L’histoire du Soudan
A l’Est du continent africain, le Soudan est la proie d’un des régimes les plus durs au monde. Il présente, par ailleurs, d’importantes richesses pétrolières.
Cet imposant pays est limitrophe du Tchad, de l’Egypte, de l’Ethiopie, de la Libye, de la République Démocratique du Congo (ex-Zaïre), de l’Ouganda, de la République de Centre Afrique et enfin du Kénya.
Dès lors, sa déstabilisation entraîne irrémédiablement celle d’une partie non négligeable du continent africain.
Déclarée en 1983, la guerre de Khartoum (capitale du Soudan) contre le Sud-Soudan, a fait, dans les rangs de la population chrétienne et animiste de cette région, pas moins de 2 millions de morts, plus de 4 millions de personnes déplacées et plus de 500 000 réfugiés.
En janvier 2005, le gouvernement et les forces rebelles du Sud ont enfin signé un accord de paix mettant fin à un conflit qui aura duré vingt ans.

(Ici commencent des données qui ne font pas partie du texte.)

(** Induction with the hypothesis available for every element of a list
    and every value of a dict. *)
Definition value_tree_ind (P : value -> Prop)
  (HNone : P VNone)
  (HBool : forall b, P (VBool b))
  (HInt : forall z, P (VInt z))
  (HFloat : forall f, P (VFloat f))
  (HStr : forall s, P (VStr s))
  (HList : forall elems, Forall P elems -> P (VList elems))
  (HDict : forall items, Forall (fun kv => P (snd kv)) items -> P (VDict items))
  (HObj : forall tipo texto, P (VObj tipo texto)) : forall v, P v :=
  fix go (v : value) : P v :=
    match v with
    | VNone => HNone
    | VBool b => HBool b
    | VInt z => HInt z
    | VFloat f => HFloat f
    | VStr s => HStr s
    | VList elems =>
        HList elems
          ((fix go_list (l : list value) : Forall P l :=
              match l with
              | [] => Forall_nil _
              | x :: l' => Forall_cons x (go x) (go_list l')
              end) elems)
    | VDict items =>
        HDict items
          ((fix go_items (l : list (string * value)) : Forall (fun kv => P (snd kv)) l :=
              match l with
              | [] => Forall_nil _
              | kv :: l' => Forall_cons kv (go (snd kv)) (go_items l')
              end) items)
    | VObj tipo texto => HObj tipo texto
    end.
(* ================================================================== *)
(** ** Sessions reached from the initial one *)

Section Reachable.

Context {host : Host}.

Lemma run_app (t1 t2 : list Event) (w : Session) :
  run (t1 ++ t2)%list w
  = match run t1 w with
    | Some w' => run t2 w'
    | None => None
    end.
Proof.
  revert w. induction t1 as [|e t1 IH]; intros w; simpl; [reflexivity|].
  destruct (dispatch e w) as [[w' effects]|]; [apply IH|reflexivity].
Qed.

(** A property of the initial session that every event keeps holds of
    every reachable session. *)
Lemma reachable_ind (P : Session -> Prop) :
  P initial_session ->
  (forall e w w' effects, P w -> dispatch e w = Some (w', effects) -> P w') ->
  forall w, reachable w -> P w.
Proof.
  intros P0 Step w [trace R].
  assert (G : forall trace w0 w1, P w0 -> run trace w0 = Some w1 -> P w1).
  { clear trace R. induction trace as [|e trace IH]; intros w0 w1 H0 R; simpl in R.
    - inversion R; subst. exact H0.
    - destruct (dispatch e w0) as [[w' effects]|] eqn:D; [|discriminate].
      apply (IH w' w1); [|exact R]. exact (Step e w0 w' effects H0 D). }
  exact (G trace initial_session w P0 R).
Qed.

Lemma reachable_step (e : Event) (w w' : Session) (effects : list Effect) :
  reachable w -> dispatch e w = Some (w', effects) -> reachable w'.
Proof.
  intros [trace R] D. exists (trace ++ [e])%list.
  rewrite run_app, R. simpl. now rewrite D.
Qed.

(** The state and the count of calls after each event that can happen. *)
Lemma dispatch_cases (e : Event) (w w' : Session) (effects : list Effect) :
  dispatch e w = Some (w', effects) ->
  match e with
  | question_change v =>
      w' = {| app := fst (handleInputChange v (app w)); in_flight := in_flight w |}
  | submit_click =>
      loading (app w) = false
      /\ w' = {| app := fst (handleSubmit_call (app w));
                 in_flight := S (in_flight w) |}
  | ask_settled outcome =>
      in_flight w <> 0%nat
      /\ w' = {| app := fst (handleSubmit_settled outcome (app w));
                 in_flight := pred (in_flight w) |}
  | answer_click | answer_focus =>
      answer (app w) <> None
      /\ w' = {| app := fst (clearAnswerHighlight (app w));
                 in_flight := in_flight w |}
  | citation_click idx | quick_view_click idx =>
      exists source,
        rendered_source (app w) idx = Some source
        /\ w' = {| app := fst (handleSourceClick source (app w));
                   in_flight := in_flight w |}
  | expand_click idx =>
      exists source,
        rendered_source (app w) idx = Some source
        /\ w' = {| app := fst (toggleExpand (key source idx) (app w));
                   in_flight := in_flight w |}
  | full_text_click =>
      answer (app w) <> None
      /\ w' = {| app := fst (clearAnswerHighlight (app w));
                 in_flight := in_flight w |}
  end.
Proof.
  unfold dispatch, handler_of.
  destruct e as [v| |outcome| | |idx|idx|idx|].
  - intros D. inversion D; subst. reflexivity.
  - destruct (loading (app w)); [discriminate|].
    intros D. inversion D; subst. split; reflexivity.
  - destruct (in_flight w) as [|n]; [discriminate|].
    destruct (handleSubmit_settled outcome (app w)) as [s1 e1].
    intros D. inversion D; subst. split; [discriminate|reflexivity].
  - destruct (answer (app w)); [|discriminate].
    intros D. inversion D; subst. split; [discriminate|reflexivity].
  - destruct (answer (app w)); [|discriminate].
    intros D. inversion D; subst. split; [discriminate|reflexivity].
  - destruct (rendered_source (app w) idx) as [source|]; [|discriminate].
    simpl option_map. cbv iota. unfold and_then, clearAnswerHighlight.
    rewrite handleSourceClick_state. simpl.
    intros D. inversion D; subst. exists source.
    rewrite handleSourceClick_state. split; reflexivity.
  - destruct (rendered_source (app w) idx) as [source|]; [|discriminate].
    simpl option_map. cbv iota.
    rewrite toggleExpand_state.
    intros D. inversion D; subst. exists source.
    rewrite toggleExpand_state. split; reflexivity.
  - destruct (rendered_source (app w) idx) as [source|]; [|discriminate].
    simpl option_map. cbv iota.
    unfold quickView, and_then, clearAnswerHighlight, setAnswerHighlighted.
    rewrite !handleSourceClick_state. simpl.
    intros D. inversion D; subst. exists source.
    rewrite handleSourceClick_state. split; reflexivity.
  - destruct (answer (app w)); [|discriminate].
    destruct (chain (resolvedSource (app w)) viewer_url) as [| |v];
      try discriminate.
    destruct (truthy_string v); [|discriminate].
    unfold and_then.
    pose proof (openFullText_state v (app w)) as F.
    destruct (openFullText v (app w)) as [s1 e1]. simpl in F. subst s1.
    simpl. intros D. inversion D; subst. split; [discriminate|reflexivity].
Qed.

Mais le Darfour a été le grand oublié de ces négociations de paix.
Le Darfour
Le Darfour est une région de la taille de la France. L’hécatombe s’y comptabilise aujourd’hui à près de 10 000 morts par mois.
Selon la version officielle, il ne s’agirait, ni plus ni moins, que d’un conflit relatif aux ressources naturelles en eau et en pétrole, toute cette affaire ayant été inventée par l’ambassade américaine et les ONG, le gouvernement de Khartoum n’y étant bien sûr pour rien.
A l’appui de cette thèse, le fait que Colin Powell a, alors qu’il soutenait Bush au cours de sa campagne électorale, été le premier à prendre une position ferme contre ce régime. Depuis, le Président américain, a, en personne, déclaré que le drame du Darfour était constitutif d’un génocide.
Et pourtant, en dépit de nombreux témoignages relatifs aux atrocités commises au Darfour, l’indifférence demeure.
Tenter de donner un nom à cette tragédie de ce début de 21ème siècle ressortit aujourd’hui d’une bataille sémantique et idéologique. Une chose est sûre : ce sont des crimes, ce sont des crimes racistes.
Les démocraties sont toujours parvenues à tenter de justifier leur inaction en se réfugiant derrière des prétextes pseudo-culturels tels que la poudrière des Balkans ou bien encore les guerres tribales ancestrales au Rwanda. Pour ce qui est de l’actuelle tragédie du Darfour, sont aujourd’hui invoqués aussi bien le prétexte juridique de la souveraineté du Soudan que le débat sémantique relatif à la question de savoir si les massacres en cours sont caractéristiques ou non d’un génocide.